In the present work, metastable β Ti alloy Ti - 5Al - 5Mo - 5V - 3Cr (Ti 5553) and its derivative alloy Ti - 5Al - 3.5Mo - 7.2V - 3Cr (Ti 5373) with same Mo equivalent value of 8.15 were subjected to three different heat treatments to obtain varying volume fraction of α in the β matrix. In the first part of the work, workability limit diagrams of the heat treated specimens were plotted using the data from upsetting experiments on cylindrical specimens at room temperature. In the second part, hot deformation behaviour of these alloys with different initial microstructures were investigated by hot compression testing. The activation energies for deformation for all conditions were determined, and the material constants for hot deformation were found out. A model for the prediction of flow stress at strain of 0.5 in terms of Zener - Hollomon parameter for all cases has been established. The flow curves and processing maps for these alloys with different initial microstructure conditions were generated from the compression test data. The optimum hot workability domains and regions of instability were determined and microstructural characterization of hot compressed samples at different temperature and strain rate was carried out to validate these observations.
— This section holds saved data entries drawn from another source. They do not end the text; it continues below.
(** The code of a comparison after the compare instruction, by its outcome. *)
Lemma cmp_tail_run p dbg m pc op r t :
  debug_mode dbg = false → code_at p pc (cmp_code pc op r) → Z.of_nat (pc + 6) < 2 ^ 32 →
  length (registers m) = REGISTER_COUNT → ip m = S pc → flags_zero m = t →
  ∃ n m', continues n (mkExecutor m p dbg) (mkExecutor m' p dbg) ∧
    read_register m' CR_REG = Some (VBool t) ∧ signals m' = signals m ∧
    ip m' = (pc + 5 + if t then 0 else 1)%nat.
Proof.
  intros Hd Hcode Hsz Hlen Hip Ht. unfold cmp_code in Hcode.
  apply code_at_cons in Hcode as [_ Hcode]. apply code_at_cons in Hcode as [H1 Hcode].
  apply code_at_cons in Hcode as [H2 Hcode]. apply code_at_cons in Hcode as [H3 Hcode].
  apply code_at_cons in Hcode as [H4 _].
  assert (Himm : ∀ m2 v, execute_instruction m2 (load_imm CR_REG v) = cont (set_reg m2 CR_REG v))
    by (intros; apply exec_load_imm, cr_lt).
  destruct t.
  - set (m2 := set_ip m (pc + 4)).
    assert (S1 := step_exec p dbg m (jump_if (ip_u32 (pc + 4))) m2 Hd).
    assert (S2 := step_exec p dbg m2 (load_imm CR_REG (VBool true)) (set_reg m2 CR_REG (VBool true)) Hd).
    exists 2%nat, (advance_ip (set_reg m2 CR_REG (VBool true))). split.
    { econstructor; [apply S1; [by rewrite Hip | cbn; unfold exec_jump_if; rewrite Ht; cbn; by rewrite ip_u32_small by lia]|].
      econstructor; [apply S2; [cbn; rewrite <- H4; f_equal; lia | apply Himm] | constructor]. }
    split; [rewrite read_advance; apply read_set_same; [done | apply cr_lt]|].
    split; [done|]. cbn. lia.
  - set (m2 := advance_ip m). set (m3 := advance_ip (set_reg m2 CR_REG (VBool false))).
    set (m4 := set_ip m3 (pc + 6)).
    assert (S1 := step_exec p dbg m (jump_if (ip_u32 (pc + 4))) m2 Hd).
    assert (S2 := step_exec p dbg m2 (load_imm CR_REG (VBool false)) (set_reg m2 CR_REG (VBool false)) Hd).
    assert (S3 := step_exec p dbg m3 (jump (ip_u32 (pc + 6))) m4 Hd).
    exists 3%nat, m4. split.
    { econstructor; [apply S1; [by rewrite Hip | cbn; unfold exec_jump_if; by rewrite Ht]|].
      econstructor; [apply S2; [cbn; rewrite Hip; exact H2 | apply Himm]|].
      econstructor; [apply S3; [cbn; rewrite Hip; exact H3 | cbn; by rewrite ip_u32_small by lia]
                    | constructor]. }
    split; [apply (read_set_same m2); [done | apply cr_lt]|]. split; [done|]. cbn. lia.
Qed.
(** [C6] A series ladder runs as drawn: for networks of normally open and
    normally closed contacts and output coils, each starting with a contact,
    with readable names and at most ten distinct contact names, the IL text
    [generate_il] produces compiles, and the compiled program, run on a machine
    whose signals are booleans, halts with the signals that power flow through
    the rungs, one after the other, computes. *)
Theorem ld_series_correct nets env d :
  networks_valid nets = true → forallb series_network nets = true → bool_env env →
  (size (program_vars (ld_stmts nets)) ≤ 10)%nat → debug_mode d = false →
  ∃ p e, il_compile (generate_il nets) = Some (Ok p) ∧
    run_to_halt (length (instructions p)) (mkExecutor (with_signals vm_new env) p d)
      = Done e (length (instructions p)) ∧
    signals (vm e) = fold_left rung_eval nets env.
Proof.
  intros Hv Hs He Hsz Hd.
  destruct (series_ladder_eval nets (VS32 0) env Hs He) as [Hev Hops].
  destruct (compile_ast (ld_stmts nets)) as [insts|] eqn:Hc.
  2: { apply compile_ast_none_size in Hc. lia. }
  destruct (il_boolean_run (ld_stmts nets) insts env
    "il_program" (store_bindings ∅ insts) d Hops Hc Hd) as (e & Hr & Hsig).
  exists (mkProgram "il_program" (store_bindings ∅ insts) [] insts []), e.
  unfold il_compile. rewrite parse_generated, Hc by done. split; [done|].
  split; [exact Hr|]. exact (eq_trans Hsig Hev).
Qed.
End profile.

Lemma ld_series_correct_witness :
  ∃ p e, il_compile (generate_il [[Contact true "X1"; Contact false "X2"; Coil CoilOut "Y1"];
                                  [Contact true "Y1"; Coil CoilOut "Y2"]]) = Some (Ok p) ∧
    run_to_halt (H := debug_profile) (length (instructions p))
      (mkExecutor (with_signals vm_new {[ "X1" := VBool true ]}) p debug_new)
      = Done e (length (instructions p)) ∧
    signals (vm e) !! "Y2" = Some (VBool true).
Proof.
  destruct (ld_series_correct (H := debug_profile)
    [[Contact true "X1"; Contact false "X2"; Coil CoilOut "Y1"]; [Contact true "Y1"; Coil CoilOut "Y2"]]
    {[ "X1" := VBool true ]} debug_new) as (p & e & Hc & Hr & Hs);
    [reflexivity | reflexivity | | vm_compute; lia | reflexivity |].
  - intros k v Hk. apply lookup_singleton_Some in Hk as [_ <-]. eexists. reflexivity.
  - exists p, e. split; [exact Hc|]. split; [exact Hr|]. rewrite Hs. reflexivity.
Defined.
(* ===== verification/Transport.v ===== *)
(** * Signal transport
    ([audesys-hal-core/src/transport.rs], [audesys-amw-inproc/src/transport.rs])

    The interface [HalTransport] with its laws, and the in-process transport
    that implements it.  Callbacks are identifiers: publishing returns the
    list of callbacks it invokes, in order.  The thread that runs an RPC
    handler is an argument of [rpc_call]: what [recv_timeout] returned. *)
From S2P Require Import Prelude HalTypes HalValue Text.
Local Open Scope Z_scope.

Record Timestamp := mkTs { secs : Z; micros : Z }.
#[export] Instance Timestamp_eq_dec : EqDecision Timestamp.
Proof. solve_decision. Defined.

(** A subscriber's closure, identified by a token. *)
Definition SignalCallback : Type := nat.
(** An invocation of a callback. *)
Definition Delivery : Type := SignalCallback * HalValue * Timestamp.

Definition RpcHandler : Type := list Z → HalResult (list Z).

(** What [rx.recv_timeout] reports about the handler thread. *)
Inductive Recv := RecvReply | RecvTimedOut | RecvDisconnected.

(** ** The interface

    What a component may assume of a transport it is given. *)
Class HalTransport (T : Type) := {
  publish_signal : T → string → HalValue → Timestamp → T * list Delivery;
  read_signal : T → string → T * option (HalValue * Timestamp);
  subscribe_signal : T → string → SignalCallback → T;
  snapshot_signals : T → string → list (string * HalValue * Timestamp);
  rpc_call : T → string → list Z → Z → Recv → T * HalResult (list Z);
  register_rpc_handler : T → string → RpcHandler → T;
  shutdown : T → T }.

(** The signal part of the contract: latest value, one writer's publish does
    not disturb other signals, and reading changes no value. *)
Class HalTransportLaws (T : Type) `{HalTransport T} := {
  read_publish_same : ∀ t n v ts,
    (read_signal (publish_signal t n v ts).1 n).2 = Some (v, ts);
  read_publish_other : ∀ t n m v ts, n ≠ m →
    (read_signal (publish_signal t n v ts).1 m).2 = (read_signal t m).2;
  read_read : ∀ t n m, (read_signal (read_signal t n).1 m).2 = (read_signal t m).2;
  read_shutdown : ∀ t n, (read_signal (shutdown t) n).2 = None }.

(** ** The in-process transport *)
Record InprocTransport := mkTransport {
  signals : gmap string (HalValue * Timestamp);
  callbacks : gmap string (list (Z * SignalCallback));
  rpc_handlers : gmap string RpcHandler;
  signals_published : Z;
  signals_read : Z;
  rpc_calls : Z;
  rpc_timeouts : Z;
  rpc_rejected : Z;
  next_sub_id : Z }.

Definition transport_new : InprocTransport := mkTransport ∅ ∅ ∅ 0 0 0 0 0 1.

(** [AtomicU64::fetch_add] wraps. *)
Definition fetch_add (z : Z) : Z := wrap_u 64 (z + 1).

Definition callbacks_of (t : InprocTransport) (name : string) : list (Z * SignalCallback) :=
  default [] (callbacks t !! name).

Definition unsubscribe_signal (t : InprocTransport) (name : string) (sub_id : Z) : InprocTransport :=
  mkTransport (signals t)
    (match callbacks t !! name with
     | Some subs => <[name := List.filter (fun s : Z * SignalCallback => negb (s.1 =? sub_id)) subs]> (callbacks t)
     | None => callbacks t
     end)
    (rpc_handlers t) (signals_published t) (signals_read t) (rpc_calls t) (rpc_timeouts t)
    (rpc_rejected t) (next_sub_id t).

Definition matches_pattern (name pattern : string) : bool :=
  starts_with name (trim_end_matches pattern "*").

Definition inproc_publish (t : InprocTransport) (name : string) (v : HalValue) (ts : Timestamp)
  : InprocTransport * list Delivery :=
  (mkTransport (<[name := (v, ts)]> (signals t)) (callbacks t) (rpc_handlers t)
     (fetch_add (signals_published t)) (signals_read t) (rpc_calls t) (rpc_timeouts t)
     (rpc_rejected t) (next_sub_id t),
   map (fun s => (s.2, v, ts)) (callbacks_of t name)).

Definition inproc_read (t : InprocTransport) (name : string)
  : InprocTransport * option (HalValue * Timestamp) :=
  (mkTransport (signals t) (callbacks t) (rpc_handlers t) (signals_published t)
     (fetch_add (signals_read t)) (rpc_calls t) (rpc_timeouts t) (rpc_rejected t) (next_sub_id t),
   signals t !! name).

Definition inproc_subscribe (t : InprocTransport) (name : string) (cb : SignalCallback)
  : InprocTransport :=
  mkTransport (signals t) (<[name := callbacks_of t name ++ [(next_sub_id t, cb)]]> (callbacks t))
    (rpc_handlers t) (signals_published t) (signals_read t) (rpc_calls t) (rpc_timeouts t)
    (rpc_rejected t) (fetch_add (next_sub_id t)).

(** The order of a [HashMap] iteration is unspecified; the properties below
    only use membership. *)
Definition inproc_snapshot (t : InprocTransport) (pattern : string)
  : list (string * HalValue * Timestamp) :=
  map (fun '(n, (v, ts)) => (n, v, ts))
    (List.filter (fun '(n, _) => matches_pattern n pattern) (map_to_list (signals t))).

Definition with_rpc_counters (t : InprocTransport) (calls timeouts rejected : Z) : InprocTransport :=
  mkTransport (signals t) (callbacks t) (rpc_handlers t) (signals_published t) (signals_read t)
    calls timeouts rejected (next_sub_id t).

Definition inproc_rpc_call (t : InprocTransport) (method : string) (params : list Z)
    (timeout_ms : Z) (recv : Recv) : InprocTransport * HalResult (list Z) :=
  let calls := fetch_add (rpc_calls t) in
  match rpc_handlers t !! method with
  | None =>
      (with_rpc_counters t calls (rpc_timeouts t) (fetch_add (rpc_rejected t)),
       Err (NotFound method))
  | Some handler =>
      match recv with
      | RecvReply => (with_rpc_counters t calls (rpc_timeouts t) (rpc_rejected t), handler params)
      | RecvTimedOut =>
          (with_rpc_counters t calls (fetch_add (rpc_timeouts t)) (rpc_rejected t),
           Err (RpcTimeout method timeout_ms))
      | RecvDisconnected =>
          (with_rpc_counters t calls (rpc_timeouts t) (fetch_add (rpc_rejected t)),
           Err (Execution method "RPC handler thread disconnected"))
      end
  end.

Definition inproc_register_rpc (t : InprocTransport) (method : string) (h : RpcHandler)
  : InprocTransport :=
  mkTransport (signals t) (callbacks t) (<[method := h]> (rpc_handlers t)) (signals_published t)
    (signals_read t) (rpc_calls t) (rpc_timeouts t) (rpc_rejected t) (next_sub_id t).

Definition inproc_shutdown (t : InprocTransport) : InprocTransport :=
  mkTransport ∅ ∅ ∅ (signals_published t) (signals_read t) (rpc_calls t) (rpc_timeouts t)
    (rpc_rejected t) (next_sub_id t).

#[export] Instance InprocTransport_transport : HalTransport InprocTransport := {
  publish_signal := inproc_publish;
  read_signal := inproc_read;
  subscribe_signal := inproc_subscribe;
  snapshot_signals := inproc_snapshot;
  rpc_call := inproc_rpc_call;
  register_rpc_handler := inproc_register_rpc;
  shutdown := inproc_shutdown }.

#[export] Instance InprocTransport_laws : HalTransportLaws InprocTransport.
Proof.
  split; intros; cbn.
  - apply lookup_insert_eq.
  - by apply lookup_insert_ne.
  - done.
  - apply lookup_empty.
Qed.

(** ** Clients of the interface *)
Section client.
Context {T : Type} `{HalTransport T, !HalTransportLaws T}.

(** Publish a sequence of values. *)
Definition publish_all (t : T) (l : list (string * HalValue * Timestamp)) : T :=
  fold_left (fun t '(n, v, ts) => (publish_signal t n v ts).1) l t.

(** The last value of a sequence for a name. *)
Fixpoint latest (l : list (string * HalValue * Timestamp)) (n : string)
  : option (HalValue * Timestamp) :=
  match l with
  | [] => None
  | (m, v, ts) :: l =>
      match latest l n with
      | Some x => Some x
      | None => if String.eqb m n then Some (v, ts) else None
      end
  end.

(** Latest-value semantics of signals, for any transport that satisfies
    the interface: after any sequence of publications a read returns the last
    value published under the name, and what was there before if there is
    none. *)
Theorem read_latest t l n :
  (read_signal (publish_all t l) n).2 =
  match latest l n with Some x => Some x | None => (read_signal t n).2 end.
Proof.
  unfold publish_all. revert t. induction l as [|[[m v] ts] l IH]; intros t; [done|].
  cbn [fold_left latest]. rewrite IH. destruct (latest l n); [done|].
  destruct (String.eqb_spec m n) as [->|Hne].
  - apply read_publish_same.
  - by apply read_publish_other.
Qed.
End client.

(** ** Properties of the in-process transport *)
Lemma rev_repeat {A} (c : A) k : rev (repeat c k) = repeat c k.
Proof.
  induction k as [|k IH]; [done|]. cbn [repeat rev]. rewrite IH.
  clear. induction k as [|k IH]; [done|]. cbn. by rewrite IH.
Qed.

Lemma trim_star p k : trim_end_matches (p +:+ of_chars (repeat "*"%char k)) "*" = trim_end_matches p "*".
Proof.
  unfold trim_end_matches. do 2 f_equal.
  by rewrite chars_app, chars_of_chars, rev_app_distr, rev_repeat, drop_while_eq_repeat.
Qed.

Lemma elem_of_inproc_snapshot t pattern n v ts :
  (n, v, ts) ∈ inproc_snapshot t pattern ↔
  signals t !! n = Some (v, ts) ∧ matches_pattern n pattern = true.
Proof.
  unfold inproc_snapshot. rewrite list_elem_of_In, in_map_iff. split.
  - intros ([m [w us]] & [= -> -> ->] & Hin). apply filter_In in Hin as [Hin Hm].
    by apply list_elem_of_In, elem_of_map_to_list in Hin.
  - intros [Hs Hp]. exists (n, (v, ts)). split; [done|]. apply filter_In.
    by rewrite <- list_elem_of_In, elem_of_map_to_list.
Qed.

(** A snapshot lists exactly the signals whose name starts with the
    pattern without its trailing stars, each with its latest value: a star
    elsewhere in the pattern is an ordinary character. *)
Theorem snapshot_spec t pattern n v ts :
  (n, v, ts) ∈ inproc_snapshot t pattern ↔
  signals t !! n = Some (v, ts) ∧ chars (trim_end_matches pattern "*") `prefix_of` chars n.
Proof. rewrite elem_of_inproc_snapshot. unfold matches_pattern, starts_with. by rewrite starts_with_chars_spec. Qed.

(** Callback delivery: publishing invokes exactly the callbacks
    subscribed to that name and not unsubscribed, in subscription order, each
    with the published value; a subscription is effective from the next
    publication on and unsubscribing one identifier removes only it. *)
Theorem publish_deliveries t n v ts cb :
  (inproc_publish t n v ts).2 = map (fun s => (s.2, v, ts)) (callbacks_of t n) ∧
  (∀ m, (inproc_publish (inproc_subscribe t n cb) m v ts).2 =
     (inproc_publish t m v ts).2 ++ if String.eqb n m then [(cb, v, ts)] else []) ∧
  (∀ i m, (inproc_publish (unsubscribe_signal t n i) m v ts).2 =
     map (fun s => (s.2, v, ts))
       (if String.eqb n m
        then List.filter (fun s : Z * SignalCallback => negb (s.1 =? i)) (callbacks_of t m)
        else callbacks_of t m)).
Proof.
  split; [done|]. split.
  - intros m. unfold inproc_publish. cbn [snd]. unfold callbacks_of at 1. cbn [inproc_subscribe callbacks].
    destruct (String.eqb_spec n m) as [->|Hne].
    + rewrite lookup_insert_eq. cbn. by rewrite map_app.
    + rewrite lookup_insert_ne by done. by rewrite app_nil_r.
  - intros i m. unfold inproc_publish. cbn [snd]. f_equal.
    unfold callbacks_of. cbn [unsubscribe_signal callbacks].
    destruct (String.eqb_spec n m) as [->|Hne].
    + destruct (callbacks t !! m) as [l|] eqn:E; [by rewrite lookup_insert_eq | by rewrite E].
    + destruct (callbacks t !! n); [|done]. by rewrite lookup_insert_ne.
Qed.

Lemma read_latest_witness :
  (read_signal (publish_all transport_new [("a", VBool true, mkTs 1 0); ("b", VBool false, mkTs 2 0);
                                           ("a", VBool false, mkTs 3 0)]) "a").2
  = Some (VBool false, mkTs 3 0).
Proof. apply (read_latest transport_new). Defined.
The Cockroft and Latham criteria, Brozzo et al. criteria and the Oh et al. criteria can be used for both the base and deriviative alloy system as valid workability or ductile fracture criteria. However, the Freudenthal criteria cannot be used as a ductile fracture criterion for these alloys. From the flow curves generated from high temperature testing, the activation energies for deformation were found to be 230 kJ/mol, 206 kJ/mol and 220 kJ/mole for Ti 5553 with initial α + β microstructure, Ti 5333 with largely β microstructure and Ti 5373 with initial α + β microstructure respectively. From the processing maps generated, wider optimum processing range was identified for Ti 5553 with largely β initial microstructure (temperature range of 750oC to 950oC and strain rates of 0.001 to 0.1 s-1) compared to Ti 5553 with α+ β initial microstructure (temperature range of 800oC to 950oC and strain rates of 0.001 to 0.1/s).